* About this exercise *
In the data below, the answer is the run of lines from the line containing "refine (proj1 (H3" through the line containing "(** * The scope", both included; print it exactly and nothing else.

BEGIN Exercise data

(* ===== verification/Rules.v ===== *)
(** * The registry's rules ([registry/scripts/lib/rules.ts])

    [validateRegistry] parses every file and reports each rule that is broken.
    The schema library's [safeParse] of each schema is a parameter. *)
From S2P Require Import Prelude JsString Regex JsNumber Part Assembly RegistryPower.
#[local] Open Scope string_scope.
#[local] Open Scope list_scope.
#[local] Open Scope nat_scope.

Record I2cSharedEntry := mkShared { sh_address : string; sh_parts : list string; sh_note : string }.
Definition I2cSharedEntry_ok (e : I2cSharedEntry) : bool :=
  I2cAddress (sh_address e) && (2 <=? length (sh_parts e)) && forallb PartId (sh_parts e) &&
  (1 <=? String.length (sh_note e)).

Record KnownIssue := mkKnown { ki_parts : string * string; ki_note : string }.
Definition KnownIssue_ok (k : KnownIssue) : bool :=
  PartId (ki_parts k).1 && PartId (ki_parts k).2 && (1 <=? String.length (ki_note k)).

Inductive RuleId :=
| rule_json | rule_schema | folder_id | connector_name | duplicate_version | footprint | connector_unknown
| connector_interface | successor_unknown | conflict_unknown | requires_unprovided | capability_unit
| i2c_clash | logic_level | golden_build | power_path.

Definition show_rule (r : RuleId) : string :=
  match r with
  | rule_json => "json" | rule_schema => "schema" | folder_id => "folder-id"
  | connector_name => "connector-name" | duplicate_version => "duplicate-version" | footprint => "footprint"
  | connector_unknown => "connector-unknown" | connector_interface => "connector-interface"
  | successor_unknown => "successor-unknown" | conflict_unknown => "conflict-unknown"
  | requires_unprovided => "requires-unprovided" | capability_unit => "capability-unit"
  | i2c_clash => "i2c-clash" | logic_level => "logic-level" | golden_build => "golden-build"
  | power_path => "power-path"
  end.

Record RegistryIssue := mkRegistryIssue { ri_rule : RuleId; ri_file : string; ri_message : string }.

(** Parts the matcher may still pick, or that other parts may still lean on. *)
Definition LIVE (s : PartStatus) : bool := bool_decide (s = draft) || bool_decide (s = active).

Definition quoted (s : string) : string := (quote ++ s ++ quote)%string.

Section Files.
Context {unknown : Type}.

Record RawFile := mkRaw {
  rf_path : string;
  rf_name : string;
  rf_data : unknown;
  rf_parseError : option string
}.

(** What a schema accepts, or the issues it reports. *)
Definition schema (T : Type) : Type := unknown -> result (list Issue) T.

Definition parseFile {T} (file : RawFile) (sch : schema T) : option T * list RegistryIssue :=
  match rf_parseError file with
  | Some e => (None, [mkRegistryIssue rule_json (rf_path file) ("not valid JSON: " ++ e)%string])
  | None =>
      match sch (rf_data file) with
      | Ok v => (Some v, [])
      | Err iss => (None, (fun i =>
          let where_ := if 0 <? length (issue_path i) then join "." (issue_path i) else "(root)" in
          mkRegistryIssue rule_schema (rf_path file) (where_ ++ ": " ++ issue_message i)%string) <$> iss)
      end
  end.

Record RegistryInput := mkRegistry {
  reg_parts : list RawFile;
  reg_connectors : list RawFile;
  reg_i2cShared : RawFile;
  reg_knownIssues : RawFile;
  footprintExists : string -> string -> bool;
  goldenBuilds : list GoldenBuild
}.
Record RegistryResult := mkRegistryResult {
  rr_issues : list RegistryIssue;
  rr_parts : list (RawFile * PartDefinition);
  rr_connectors : list ConnectorDefinition
}.

Context (connectorSchema : schema ConnectorDefinition) (partSchema : schema PartDefinition)
        (sharedSchema : schema (list I2cSharedEntry)) (knownSchema : schema (list KnownIssue)).

(** The first loop: the connectors, in file order. *)
Fixpoint load_connectors (files : list RawFile) : list ConnectorDefinition * list RegistryIssue :=
  match files with
  | [] => ([], [])
  | file :: files =>
      let '(connector, issues) := parseFile file connectorSchema in
      let '(rest, more) := load_connectors files in
      match connector with
      | None => (rest, issues ++ more)
      | Some c =>
          (c :: rest,
           issues ++
           when (negb (con_id c ==s rf_name file))
             (mkRegistryIssue connector_name (rf_path file)
                ("id " ++ quoted (con_id c) ++ " must match the file name " ++
                 quoted (rf_name file ++ ".json"))%string) ++ more)
      end
  end.

(** [new Map(connectors.map((c) => [c.id, c]))] *)
Definition connectorsById (connectors : list ConnectorDefinition) : list (string * ConnectorDefinition) :=
  fold_left (fun m c => map_set (con_id c) c m) connectors [].

Section Parts.
Context (input : RegistryInput) (byId : list (string * ConnectorDefinition)).

(** The rules about one part alone. *)
Definition part_issues (seen : list (string * string)) (file : RawFile) (part : PartDefinition)
    : list RegistryIssue :=
  let issue r m := mkRegistryIssue r (rf_path file) m in
  when (negb (part_id part ==s rf_name file))
    (issue folder_id ("id " ++ quoted (part_id part) ++ " must match its folder " ++
                      quoted ("parts/" ++ rf_name file))%string) ++
  match map_get (partKey part) seen with
  | Some first => [issue duplicate_version (partKey part ++ " is already defined in " ++ first)%string]
  | None => []
  end ++
  when ((bool_decide (status part = active) || bool_decide (status part = deprecated)) &&
        negb (footprintExists input (rf_name file) (footprint_file (mechanical part))))
    (issue footprint ("status " ++ quoted (show_status (status part)) ++ " needs parts/" ++ rf_name file ++ "/" ++
       footprint_file (mechanical part) ++ " to exist; keep the part a draft until it does")%string) ++
  match map_get (connector (electrical part)) byId with
  | None => [issue connector_unknown ("connector " ++ quoted (connector (electrical part)) ++
                                      " has no file in connectors/")%string]
  | Some c =>
      when (negb (inb (interface (electrical part)) (con_interfaces c)))
        (issue connector_interface ("connector " ++ quoted (con_id c) ++ " doesn't carry interface " ++
           quoted (show_interface (interface (electrical part))) ++ " (it carries " ++
           join ", " (show_interface <$> con_interfaces c) ++ ")")%string)
  end ++
  List.flat_map (fun cap =>
    match capabilityUnit cap with
    | UnitUndefined => [issue capability_unit ("capability " ++ quoted cap ++
        " needs a unit suffix (_c, _pct, …; see scripts/lib/units.ts)")%string]
    | _ => []
    end) (capabilities (software part)).

Fixpoint load_parts (seen : list (string * string)) (files : list RawFile)
    : list (RawFile * PartDefinition) * list RegistryIssue :=
  match files with
  | [] => ([], [])
  | file :: files =>
      let '(part, issues) := parseFile file partSchema in
      match part with
      | None => let '(rest, more) := load_parts seen files in (rest, issues ++ more)
      | Some p =>
          let seen' := match map_get (partKey p) seen with
                       | Some _ => seen
                       | None => map_set (partKey p) (rf_path file) seen
                       end in
          let '(rest, more) := load_parts seen' files in
          ((file, p) :: rest, issues ++ part_issues seen file p ++ more)
      end
  end.
End Parts.

(** ** Rules across parts *)
Section Across.
Context (parts : list (RawFile * PartDefinition)).

Definition live : list (RawFile * PartDefinition) := List.filter (fun fp => LIVE (status fp.2)) parts.

Definition knownIds : list string := (fun fp => part_id fp.2) <$> parts.

(** capability to the ids that provide it *)
Definition provide (m : list (string * list string)) (part : PartDefinition) : list (string * list string) :=
  fold_left (fun m cap => map_set cap (default [] (map_get cap m) ++ [part_id part]) m)
    (capabilities (software part)) m.
Definition provided : list (string * list string) := fold_left provide (snd <$> live) [].

Definition reference_issues : list RegistryIssue :=
  List.flat_map (fun '(file, part) =>
    let issue r m := mkRegistryIssue r (rf_path file) m in
    match successor part with
    | Some s => when (negb (inb s knownIds))
        (issue successor_unknown ("successor " ++ quoted s ++ " is not a part in the registry")%string)
    | None => []
    end ++
    List.flat_map (fun id => when (negb (inb id knownIds))
      (issue conflict_unknown ("conflicts lists " ++ quoted id ++ ", which is not a part in the registry")%string))
      (conflicts (electrical part)) ++
    (if LIVE (status part) then
       List.flat_map (fun need => when (negb (map_has need provided))
         (issue requires_unprovided ("requires " ++ quoted need ++ ", which no draft or active part provides")%string))
         (requires (electrical part))
     else [])) parts.

(** address to the distinct ids that default to it *)
Definition at_address (m : list (string * list string)) (part : PartDefinition) : list (string * list string) :=
  match i2c_address (electrical part) with
  | None => m
  | Some address =>
      let ids := default [] (map_get address m) in
      map_set address (if inb (part_id part) ids then ids else ids ++ [part_id part]) m
  end.
Definition byAddress : list (string * list string) := fold_left at_address (snd <$> live) [].

Definition i2c_issues (file : RawFile) (shared : list I2cSharedEntry) : list RegistryIssue :=
  let issue m := mkRegistryIssue i2c_clash (rf_path file) m in
  List.flat_map (fun '(address, ids) =>
    if length ids <? 2 then []
    else when (negb (existsb (fun e => (sh_address e ==s address) && forallb (fun id => inb id (sh_parts e)) ids) shared))
      (issue (join ", " ids ++ " all default to I2C address " ++ address ++
              "; add an entry saying why that's safe, or change one part")%string)) byAddress ++
  List.flat_map (fun e =>
    let ids := default [] (map_get (sh_address e) byAddress) in
    when (negb (forallb (fun id => inb id ids) (sh_parts e)))
      (issue ("entry for " ++ sh_address e ++ " lists " ++ join ", " (sh_parts e) ++
              ", but they don't all default to that address any more")%string)) shared.

(** The live hosts, with the IO voltage they drive. *)
Definition hosts : list (string * num) :=
  List.flat_map (fun fp =>
    match logic_v (electrical fp.2) with
    | Some v => when (bool_decide (interface (electrical fp.2) = host)) (part_id fp.2, v.1)
    | None => []
    end) live.

Definition tolerates (range : Range) (io : num) : bool := nle range.1 io && nle io range.2.

(** The live peripherals, with their logic range. *)
Definition signal_ranges : list (RawFile * string * Range) :=
  List.flat_map (fun fp =>
    match logic_v (electrical fp.2) with
    | Some v => when (negb (bool_decide (interface (electrical fp.2) = host))) (fp.1, part_id fp.2, v)
    | None => []
    end) live.

Definition mismatched : list string :=
  List.flat_map (fun '(file, id, range) =>
    List.flat_map (fun h => when (negb (tolerates range h.2)) (id ++ "|" ++ h.1)%string) hosts) signal_ranges.

Definition logic_issues (file : RawFile) (known : list KnownIssue) : list RegistryIssue :=
  List.flat_map (fun '(f, id, range) =>
    List.flat_map (fun h =>
      if tolerates range h.2 then []
      else when (negb (existsb (fun k => ((ki_parts k).1 ==s id) && ((ki_parts k).2 ==s h.1)) known))
        (mkRegistryIssue logic_level (rf_path f)
          ("signal lines work at " ++ show_num range.1 ++ "–" ++ show_num range.2 ++ " V, but " ++ h.1 ++
           " drives " ++ show_num h.2 ++
           " V IO; change the part, or record the level shifting a build needs in known-issues.json")%string))
      hosts) signal_ranges ++
  List.flat_map (fun k =>
    when (negb (inb ((ki_parts k).1 ++ "|" ++ (ki_parts k).2)%string mismatched))
      (mkRegistryIssue logic_level (rf_path file)
        ("entry for " ++ (ki_parts k).1 ++ " and " ++ (ki_parts k).2 ++
         " doesn't match a logic-level mismatch any more; remove it")%string)) known.

Definition golden_issues (builds : list GoldenBuild) : list RegistryIssue :=
  List.flat_map (fun build =>
    List.flat_map (fun cap => when (negb (map_has cap provided))
      (mkRegistryIssue golden_build "scripts/golden-builds.ts"
        (gb_name build ++ " needs " ++ quoted cap ++ ", which no draft or active part provides")%string))
      (gb_requires build ++ gb_optional build) ++
    match checkPowerPath build (snd <$> live) with
    | PowerOk _ => []
    | PowerFail problems =>
        [mkRegistryIssue power_path "scripts/golden-builds.ts"
          (gb_name build ++ " has no voltage-compatible power path: " ++ join "; " problems)%string]
    end) builds.
End Across.

Definition validateRegistry (input : RegistryInput) : RegistryResult :=
  let '(connectors, i1) := load_connectors (reg_connectors input) in
  let '(parts, i2) := load_parts input (connectorsById connectors) [] (reg_parts input) in
  let '(shared, i3) := parseFile (reg_i2cShared input) sharedSchema in
  let '(known, i4) := parseFile (reg_knownIssues input) knownSchema in
  mkRegistryResult
    (i1 ++ i2 ++ reference_issues parts ++
     i3 ++ i2c_issues parts (reg_i2cShared input) (default [] shared) ++
     i4 ++ logic_issues parts (reg_knownIssues input) (default [] known) ++
     golden_issues parts (goldenBuilds input))
    parts connectors.
End Files.

Arguments RawFile : clear implicits.
Arguments RegistryInput : clear implicits.
Arguments RegistryResult : clear implicits.

Definition newline : string := String (ascii_of_nat 10) EmptyString.

Definition formatIssues (issues : list RegistryIssue) : string :=
  join newline ((fun i => "  " ++ ri_file i ++ newline ++ "    [" ++ show_rule (ri_rule i) ++ "] " ++
                          ri_message i)%string <$> issues).
Lemma part_issues_nil input cs seen f p :
  part_issues input (connectorsById cs) seen f p = [] <->
  map_get (partKey p) seen = None /\ part_local input cs f p.
Proof.
  unfold part_issues. cbv zeta. rewrite !app_nil, !when_nil, flat_map_nil, negb_false_iff, String.eqb_eq.
  assert (H1 : forall A (l : list A) o, match o : option string with Some first => l | None => [] end = [] <->
      (o = None \/ l = [])) by (intros A l [|]; naive_solver).
  assert (H2 : (bool_decide (status p = active) || bool_decide (status p = deprecated)) &&
      negb (footprintExists input (rf_name f) (footprint_file (mechanical p))) = false <->
      (status p = active \/ status p = deprecated ->
       footprintExists input (rf_name f) (footprint_file (mechanical p)) = true)).
  { do 2 case_bool_decide; destruct (footprintExists input _ _); simpl; naive_solver. }
  rewrite H2.
  assert (H3 : forall i1 i2 : RegistryIssue, match map_get (connector (electrical p)) (connectorsById cs) with
      | None => [i1]
      | Some c => when (negb (inb (interface (electrical p)) (con_interfaces c))) i2
      end = [] <-> exists before c after, cs = before ++ c :: after /\ con_id c = connector (electrical p) /\
        connector (electrical p) ∉ con_id <$> after /\ interface (electrical p) ∈ con_interfaces c).
  { intros i1 i2. destruct (map_get _ _) as [c|] eqn:E.
    - rewrite when_nil, negb_false_iff, inb_true. split.
      + intros Hi. apply connectorsById_get in E as (b & a & ? & ? & ?). by exists b, c, a.
      + intros (b & c' & a & Hcs & Hc & Hn & Hi).
        assert (map_get (connector (electrical p)) (connectorsById cs) = Some c') by (apply connectorsById_get; eauto).
        by simplify_eq.
    - split; [done|]. intros (b & c' & a & Hcs & Hc & Hn & Hi).
      assert (map_get (connector (electrical p)) (connectorsById cs) = Some c') by (apply connectorsById_get; eauto).
      congruence. }
  assert (H4 : (forall c, c ∈ capabilities (software p) -> capabilityUnit c <> UnitUndefined) <->
     forall c, c ∈ capabilities (software p) -> forall i : RegistryIssue,
       match capabilityUnit c with UnitUndefined => [i] | _ => [] end = []).
  { split; intros H c Hc; specialize (H c Hc).
    - intros i. by destruct (capabilityUnit c).
    - intros E. rewrite E in H. by specialize (H (mkRegistryIssue rule_json "" "")). }
  split.
  - intros (A & B & C & D & E). split; [by destruct (map_get (partKey p) seen)|]. split; [done..| |].
    + destruct (map_get (connector _) _) eqn:Ec; [|done].
      refine (proj1 (H3 (mkRegistryIssue rule_json "" "") _) _). exact D.
    + apply H4. intros c Hc i. specialize (E c Hc). by destruct (capabilityUnit c).
  - intros (A & [B C D E]). rewrite A. split_and!; [done..| |].
    + apply (H3 (mkRegistryIssue rule_json "" "") (mkRegistryIssue rule_json "" "")) in D.
      destruct (map_get (connector _) _); [|done]. rewrite when_nil in *. done.
    + intros c Hc. rewrite H4 in E. by apply (E c Hc).
Qed.
(* ===== verification/Policy.v ===== *)
(** * The scope filter ([apps/intake/src/policy.ts])

    Patterns with word boundaries searched anywhere in a text, what they mean,
    the rules, and [screen]. *)
From S2P Require Import Prelude JsString Decide.
#[local] Open Scope string_scope.
#[local] Open Scope list_scope.
#[local] Open Scope nat_scope.

(** ** Searched patterns *)
Inductive pat :=
| PEps
| PChr (p : ascii -> bool)
| PSeq (a b : pat)
| PAlt (a b : pat)
| PStar (p : ascii -> bool)
| PBound.

Definition word (c : ascii) : bool :=
  in_range "a" "z" c || in_range "A" "Z" c || in_range "0" "9" c || Ascii.eqb "_" c.
Definition first_char (s : string) : option ascii := match s with EmptyString => None | String c _ => Some c end.
Definition is_word (o : option ascii) : bool := match o with Some c => word c | None => false end.
(** [\b] between the character before and the text after. *)
Definition boundary (prev : option ascii) (rest : string) : bool := xorb (is_word prev) (is_word (first_char rest)).

Fixpoint star_ends (p : ascii -> bool) (prev : option ascii) (s : string) : list (option ascii * string) :=
  (prev, s) :: match s with
               | String c s' => if p c then star_ends p (Some c) s' else []
               | EmptyString => []
               end.

(** The places where a match that starts at a place may end. *)
Fixpoint ends (r : pat) (st : option ascii * string) : list (option ascii * string) :=
  match r with
  | PEps => [st]
  | PChr p => match st.2 with String c s => if p c then [(Some c, s)] else [] | EmptyString => [] end
  | PSeq a b => flat_map (ends b) (ends a st)
  | PAlt a b => ends a st ++ ends b st
  | PStar p => star_ends p st.1 st.2
  | PBound => if boundary st.1 st.2 then [st] else []
  end.

Fixpoint search_from (r : pat) (prev : option ascii) (s : string) : bool :=
  (0 <? length (ends r (prev, s))) || match s with String c s' => search_from r (Some c) s' | EmptyString => false end.
(** [r.test(s)] without anchors *)
Definition finds (r : pat) (s : string) : bool := search_from r None s.

(** ** What a match is *)
Fixpoint last_char (prev : option ascii) (s : string) : option ascii :=
  match s with EmptyString => prev | String c s => last_char (Some c) s end.

Fixpoint at_ (r : pat) (prev : option ascii) (m post : string) : Prop :=
  match r with
  | PEps => m = ""
  | PChr p => exists c, m = String c "" /\ p c = true
  | PSeq a b => exists m1 m2, m = (m1 ++ m2)%string /\ at_ a prev m1 (m2 ++ post) /\ at_ b (last_char prev m1) m2 post
  | PAlt a b => at_ a prev m post \/ at_ b prev m post
  | PStar p => all_chars p m = true
  | PBound => m = "" /\ boundary prev post = true
  end.

(** The pattern matches somewhere in the text. *)
Definition occurs (r : pat) (s : string) : Prop :=
  exists pre m post, s = (pre ++ m ++ post)%string /\ at_ r (last_char None pre) m post.

Lemma string_app_nil_l s : ("" ++ s)%string = s.
Proof. done. Qed.
Ltac strs := rewrite ?string_app_cons, ?string_app_nil_l in *.
(* ===== verification/Turn.v ===== *)
(** * One turn without the database ([apps/intake/src/turn.ts], [prompts.ts])

    Scope filter, catalogue, model call, decision. Log lines are left out. *)
From S2P Require Import Prelude JsString Regex JsNumber Part Assembly MatcherTypes Rules Json Spec Decide Policy.
From S2P Require Import Effects Llm LlmCall LlmCallSpec Db.
#[local] Open Scope string_scope.
#[local] Open Scope list_scope.
#[local] Open Scope nat_scope.
(** ** [renderTemplate] *)

(** The [\w] characters at the front of a text, and the rest. *)
Fixpoint span_word (s : string) : string * string :=
  match s with
  | String c s' => if word c then let '(k, r) := span_word s' in (String c k, r) else (EmptyString, s)
  | EmptyString => (EmptyString, s)
  end.

(** A placeholder at the front of a text: its key and what follows it. *)
Definition placeholder (s : string) : option (string * string) :=
  match s with
  | String "{" (String "{" s') =>
      match span_word s' with
      | (String c k, String "}" (String "}" r)) => Some (String c k, r)
      | _ => None
      end
  | _ => None
  end.

(** [None] is the error of a placeholder without a value. The fuel is the length
    of the template. *)
Fixpoint render (fuel : nat) (values : string -> option string) (s : string) : option string :=
  match fuel with
  | O => Some s
  | S fuel =>
      match placeholder s with
      | Some (key, rest) => match values key, render fuel values rest with
                            | Some v, Some t => Some (v ++ t)%string
                            | _, _ => None
                            end
      | None => match s with
                | EmptyString => Some EmptyString
                | String c s => String c <$> render fuel values s
                end
      end
  end.
Definition renderTemplate (template : string) (values : string -> option string) : option string :=
  render (String.length template) values template.

(** ** [JSON.stringify(value, null, 2)] *)
Fixpoint spaces (n : nat) : string := match n with O => EmptyString | S n => String " " (spaces n) end.
Definition line_break (depth : nat) : string := (newline ++ spaces (2 * depth))%string.
Definition block (open close : string) (depth : nat) (items : list string) : string :=
  match items with
  | [] => (open ++ close)%string
  | _ => (open ++ line_break (S depth) ++ join ("," ++ line_break (S depth))%string items ++ line_break depth ++ close)%string
  end.
Fixpoint stringify2 (depth : nat) (v : json) : string :=
  match v with
  | JArr l => block "[" "]" depth (stringify2 (S depth) <$> l)
  | JObj l => block "{" "}" depth ((fun kv => json_string kv.1 ++ ": " ++ stringify2 (S depth) kv.2)%string <$> l)
  | _ => stringify v
  end.

(** ** The model call of a turn *)
Record Prompts := mkPrompts { prompt_extract : string; prompt_turn : string }.
Definition EXTRACT_ROUTE_NAME : string := "intake.extract.v2".
Definition EXTRACT_MAX_TOKENS : num := of_Z 8000.
Definition EXTRACT_RETRY_MAX_TOKENS : num := of_Z 16000.

Definition extractRoute (prompts : Prompts) (catalogueText : string) (effort : Effort) : LlmRoute :=
  mkRoute EXTRACT_ROUTE_NAME "intake" (prompt_extract prompts) (Some catalogueText) effort EXTRACT_MAX_TOKENS
    EXTRACT_RETRY_MAX_TOKENS.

END Exercise data

* Answer *
      refine (proj1 (H3 (mkRegistryIssue rule_json "" "") _) _). exact D.
    + apply H4. intros c Hc i. specialize (E c Hc). by destruct (capabilityUnit c).
  - intros (A & [B C D E]). rewrite A. split_and!; [done..| |].
    + apply (H3 (mkRegistryIssue rule_json "" "") (mkRegistryIssue rule_json "" "")) in D.
      destruct (map_get (connector _) _); [|done]. rewrite when_nil in *. done.
    + intros c Hc. rewrite H4 in E. by apply (E c Hc).
Qed.
(* ===== verification/Policy.v ===== *)
(** * The scope filter ([apps/intake/src/policy.ts])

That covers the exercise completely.